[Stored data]
=== Begin Enclosure ===
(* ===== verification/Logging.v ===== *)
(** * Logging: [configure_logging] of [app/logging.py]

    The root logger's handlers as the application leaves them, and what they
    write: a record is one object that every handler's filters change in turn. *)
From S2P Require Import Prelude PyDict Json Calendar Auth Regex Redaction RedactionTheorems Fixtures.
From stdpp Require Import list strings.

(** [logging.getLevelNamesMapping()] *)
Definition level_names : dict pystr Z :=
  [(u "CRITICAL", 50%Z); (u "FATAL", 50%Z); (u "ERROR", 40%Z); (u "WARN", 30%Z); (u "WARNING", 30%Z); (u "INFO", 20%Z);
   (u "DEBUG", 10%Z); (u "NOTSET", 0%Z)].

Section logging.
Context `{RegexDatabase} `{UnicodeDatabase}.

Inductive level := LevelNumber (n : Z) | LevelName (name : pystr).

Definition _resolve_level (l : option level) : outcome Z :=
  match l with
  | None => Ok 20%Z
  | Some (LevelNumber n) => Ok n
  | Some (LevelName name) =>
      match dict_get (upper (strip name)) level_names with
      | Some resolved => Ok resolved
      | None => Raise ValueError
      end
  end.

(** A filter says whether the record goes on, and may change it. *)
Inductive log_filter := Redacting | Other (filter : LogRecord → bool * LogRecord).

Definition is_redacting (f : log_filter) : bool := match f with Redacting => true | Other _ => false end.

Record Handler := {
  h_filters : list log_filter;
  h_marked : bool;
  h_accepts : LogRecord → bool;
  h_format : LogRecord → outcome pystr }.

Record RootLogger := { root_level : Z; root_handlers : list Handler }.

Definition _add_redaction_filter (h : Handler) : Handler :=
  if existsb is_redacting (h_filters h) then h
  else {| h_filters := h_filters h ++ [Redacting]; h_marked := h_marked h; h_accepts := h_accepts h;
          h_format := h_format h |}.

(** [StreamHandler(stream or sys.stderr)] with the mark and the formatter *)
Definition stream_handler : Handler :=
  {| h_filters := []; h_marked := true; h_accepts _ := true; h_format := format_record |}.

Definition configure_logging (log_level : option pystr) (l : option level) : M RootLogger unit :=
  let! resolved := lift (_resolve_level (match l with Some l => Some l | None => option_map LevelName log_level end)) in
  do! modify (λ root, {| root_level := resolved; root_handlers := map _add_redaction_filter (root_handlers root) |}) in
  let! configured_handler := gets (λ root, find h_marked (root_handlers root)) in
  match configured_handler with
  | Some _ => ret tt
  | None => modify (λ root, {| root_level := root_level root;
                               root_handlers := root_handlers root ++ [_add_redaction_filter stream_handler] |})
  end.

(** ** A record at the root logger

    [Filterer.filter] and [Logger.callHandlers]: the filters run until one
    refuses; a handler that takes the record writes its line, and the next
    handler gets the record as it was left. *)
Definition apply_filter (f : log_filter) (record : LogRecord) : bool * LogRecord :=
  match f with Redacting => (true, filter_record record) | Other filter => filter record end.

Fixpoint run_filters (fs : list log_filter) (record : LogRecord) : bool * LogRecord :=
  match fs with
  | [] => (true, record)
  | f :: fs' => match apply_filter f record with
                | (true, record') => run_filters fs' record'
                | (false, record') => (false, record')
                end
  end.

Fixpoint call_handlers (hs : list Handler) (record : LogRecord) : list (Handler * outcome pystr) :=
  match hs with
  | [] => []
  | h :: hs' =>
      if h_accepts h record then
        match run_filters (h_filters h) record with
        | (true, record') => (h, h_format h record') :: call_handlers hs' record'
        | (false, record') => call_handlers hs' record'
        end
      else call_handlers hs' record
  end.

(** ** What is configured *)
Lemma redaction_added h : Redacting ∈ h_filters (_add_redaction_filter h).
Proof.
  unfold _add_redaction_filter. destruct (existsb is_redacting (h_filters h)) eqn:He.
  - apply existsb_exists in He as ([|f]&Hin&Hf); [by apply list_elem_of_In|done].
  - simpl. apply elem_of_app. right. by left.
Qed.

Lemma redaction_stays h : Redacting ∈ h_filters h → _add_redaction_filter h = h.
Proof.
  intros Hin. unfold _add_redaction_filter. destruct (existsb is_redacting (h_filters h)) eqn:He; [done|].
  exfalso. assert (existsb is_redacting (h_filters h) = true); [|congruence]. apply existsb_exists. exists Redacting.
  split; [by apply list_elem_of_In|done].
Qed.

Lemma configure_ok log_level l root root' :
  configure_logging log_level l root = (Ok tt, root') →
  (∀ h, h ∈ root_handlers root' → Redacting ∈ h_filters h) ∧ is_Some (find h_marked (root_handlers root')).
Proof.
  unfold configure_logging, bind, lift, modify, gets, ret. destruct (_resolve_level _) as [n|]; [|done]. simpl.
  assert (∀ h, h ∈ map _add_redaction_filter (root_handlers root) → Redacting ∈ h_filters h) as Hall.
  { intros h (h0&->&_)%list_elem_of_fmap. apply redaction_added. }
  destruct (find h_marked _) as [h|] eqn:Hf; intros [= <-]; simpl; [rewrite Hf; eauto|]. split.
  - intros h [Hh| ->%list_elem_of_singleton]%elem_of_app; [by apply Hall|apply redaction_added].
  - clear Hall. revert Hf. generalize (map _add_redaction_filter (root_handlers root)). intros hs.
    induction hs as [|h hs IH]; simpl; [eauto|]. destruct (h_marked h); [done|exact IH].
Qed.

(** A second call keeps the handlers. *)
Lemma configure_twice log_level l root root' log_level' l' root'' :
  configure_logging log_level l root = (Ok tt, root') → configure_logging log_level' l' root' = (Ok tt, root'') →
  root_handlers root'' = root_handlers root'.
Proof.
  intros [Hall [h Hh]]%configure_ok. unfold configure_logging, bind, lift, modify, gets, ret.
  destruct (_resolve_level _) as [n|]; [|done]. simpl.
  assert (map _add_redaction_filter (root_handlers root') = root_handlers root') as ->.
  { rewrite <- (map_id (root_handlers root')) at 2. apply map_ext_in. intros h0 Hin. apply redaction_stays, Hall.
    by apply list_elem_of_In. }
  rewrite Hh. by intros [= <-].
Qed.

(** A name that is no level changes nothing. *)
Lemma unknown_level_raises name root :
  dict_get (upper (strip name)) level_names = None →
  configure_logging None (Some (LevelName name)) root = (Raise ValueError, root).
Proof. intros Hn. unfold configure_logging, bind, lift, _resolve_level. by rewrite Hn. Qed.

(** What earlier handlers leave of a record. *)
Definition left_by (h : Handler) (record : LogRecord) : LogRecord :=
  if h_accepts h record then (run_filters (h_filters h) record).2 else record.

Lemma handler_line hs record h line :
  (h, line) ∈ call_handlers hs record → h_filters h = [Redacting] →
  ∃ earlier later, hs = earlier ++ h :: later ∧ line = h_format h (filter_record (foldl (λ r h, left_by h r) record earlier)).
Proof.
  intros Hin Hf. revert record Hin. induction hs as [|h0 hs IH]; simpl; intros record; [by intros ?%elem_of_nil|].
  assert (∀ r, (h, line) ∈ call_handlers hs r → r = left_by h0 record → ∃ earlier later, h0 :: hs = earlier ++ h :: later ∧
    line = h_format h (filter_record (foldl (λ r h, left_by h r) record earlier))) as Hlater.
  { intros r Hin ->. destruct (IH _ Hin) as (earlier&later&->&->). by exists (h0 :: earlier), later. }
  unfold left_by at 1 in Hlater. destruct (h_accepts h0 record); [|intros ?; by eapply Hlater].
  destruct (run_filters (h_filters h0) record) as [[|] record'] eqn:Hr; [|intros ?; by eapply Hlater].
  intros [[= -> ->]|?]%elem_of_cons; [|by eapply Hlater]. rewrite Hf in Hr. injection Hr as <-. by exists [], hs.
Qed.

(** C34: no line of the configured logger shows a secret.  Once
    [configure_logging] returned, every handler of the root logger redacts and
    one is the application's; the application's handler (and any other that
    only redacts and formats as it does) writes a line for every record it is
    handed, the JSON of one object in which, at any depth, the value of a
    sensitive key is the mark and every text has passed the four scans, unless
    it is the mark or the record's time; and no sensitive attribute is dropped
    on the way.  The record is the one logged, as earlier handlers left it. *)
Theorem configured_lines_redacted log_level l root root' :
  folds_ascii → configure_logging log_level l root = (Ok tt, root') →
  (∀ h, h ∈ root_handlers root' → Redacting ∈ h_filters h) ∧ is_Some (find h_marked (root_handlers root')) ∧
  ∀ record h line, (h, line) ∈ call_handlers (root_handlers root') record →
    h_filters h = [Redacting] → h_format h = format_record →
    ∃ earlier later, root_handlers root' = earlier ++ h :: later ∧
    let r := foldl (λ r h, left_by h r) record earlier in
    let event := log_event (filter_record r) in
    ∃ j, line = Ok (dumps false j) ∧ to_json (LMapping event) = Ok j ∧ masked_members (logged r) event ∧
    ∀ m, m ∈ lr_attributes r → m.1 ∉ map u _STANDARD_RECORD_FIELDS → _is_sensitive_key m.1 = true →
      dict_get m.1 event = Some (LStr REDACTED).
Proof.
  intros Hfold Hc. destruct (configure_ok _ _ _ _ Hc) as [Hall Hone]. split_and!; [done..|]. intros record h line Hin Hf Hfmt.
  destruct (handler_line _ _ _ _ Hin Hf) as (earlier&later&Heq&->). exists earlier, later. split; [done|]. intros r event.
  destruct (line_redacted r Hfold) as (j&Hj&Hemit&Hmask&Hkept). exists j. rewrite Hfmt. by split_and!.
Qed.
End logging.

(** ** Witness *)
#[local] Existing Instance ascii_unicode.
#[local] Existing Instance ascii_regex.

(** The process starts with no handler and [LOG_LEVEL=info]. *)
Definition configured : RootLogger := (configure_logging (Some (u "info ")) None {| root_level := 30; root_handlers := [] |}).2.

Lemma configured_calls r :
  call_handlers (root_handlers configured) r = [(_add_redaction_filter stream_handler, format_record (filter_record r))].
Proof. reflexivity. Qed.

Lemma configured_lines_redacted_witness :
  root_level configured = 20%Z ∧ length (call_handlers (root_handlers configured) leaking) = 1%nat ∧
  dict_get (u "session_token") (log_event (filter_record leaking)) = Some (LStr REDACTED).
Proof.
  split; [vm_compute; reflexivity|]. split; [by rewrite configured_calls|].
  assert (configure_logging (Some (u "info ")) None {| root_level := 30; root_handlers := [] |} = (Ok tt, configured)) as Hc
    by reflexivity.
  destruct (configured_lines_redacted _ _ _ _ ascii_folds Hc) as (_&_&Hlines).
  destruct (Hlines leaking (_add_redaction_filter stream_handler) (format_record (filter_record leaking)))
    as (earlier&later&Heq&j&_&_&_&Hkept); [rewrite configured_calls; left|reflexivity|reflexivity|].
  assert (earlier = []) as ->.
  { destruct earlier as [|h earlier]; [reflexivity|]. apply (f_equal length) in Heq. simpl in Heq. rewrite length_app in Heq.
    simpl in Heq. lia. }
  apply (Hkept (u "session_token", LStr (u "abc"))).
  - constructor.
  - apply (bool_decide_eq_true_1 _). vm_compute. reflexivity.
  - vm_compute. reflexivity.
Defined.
=== End Enclosure ===
[Exercise] The lines to extract from the data above begin with the line containing "match dict_get (upper" and end with the line containing "h_format : LogRecord". Extract them exactly, including both.

[Output of the task]
      match dict_get (upper (strip name)) level_names with
      | Some resolved => Ok resolved
      | None => Raise ValueError
      end
  end.

(** A filter says whether the record goes on, and may change it. *)
Inductive log_filter := Redacting | Other (filter : LogRecord → bool * LogRecord).

Definition is_redacting (f : log_filter) : bool := match f with Redacting => true | Other _ => false end.

Record Handler := {
  h_filters : list log_filter;
  h_marked : bool;
  h_accepts : LogRecord → bool;
  h_format : LogRecord → outcome pystr }.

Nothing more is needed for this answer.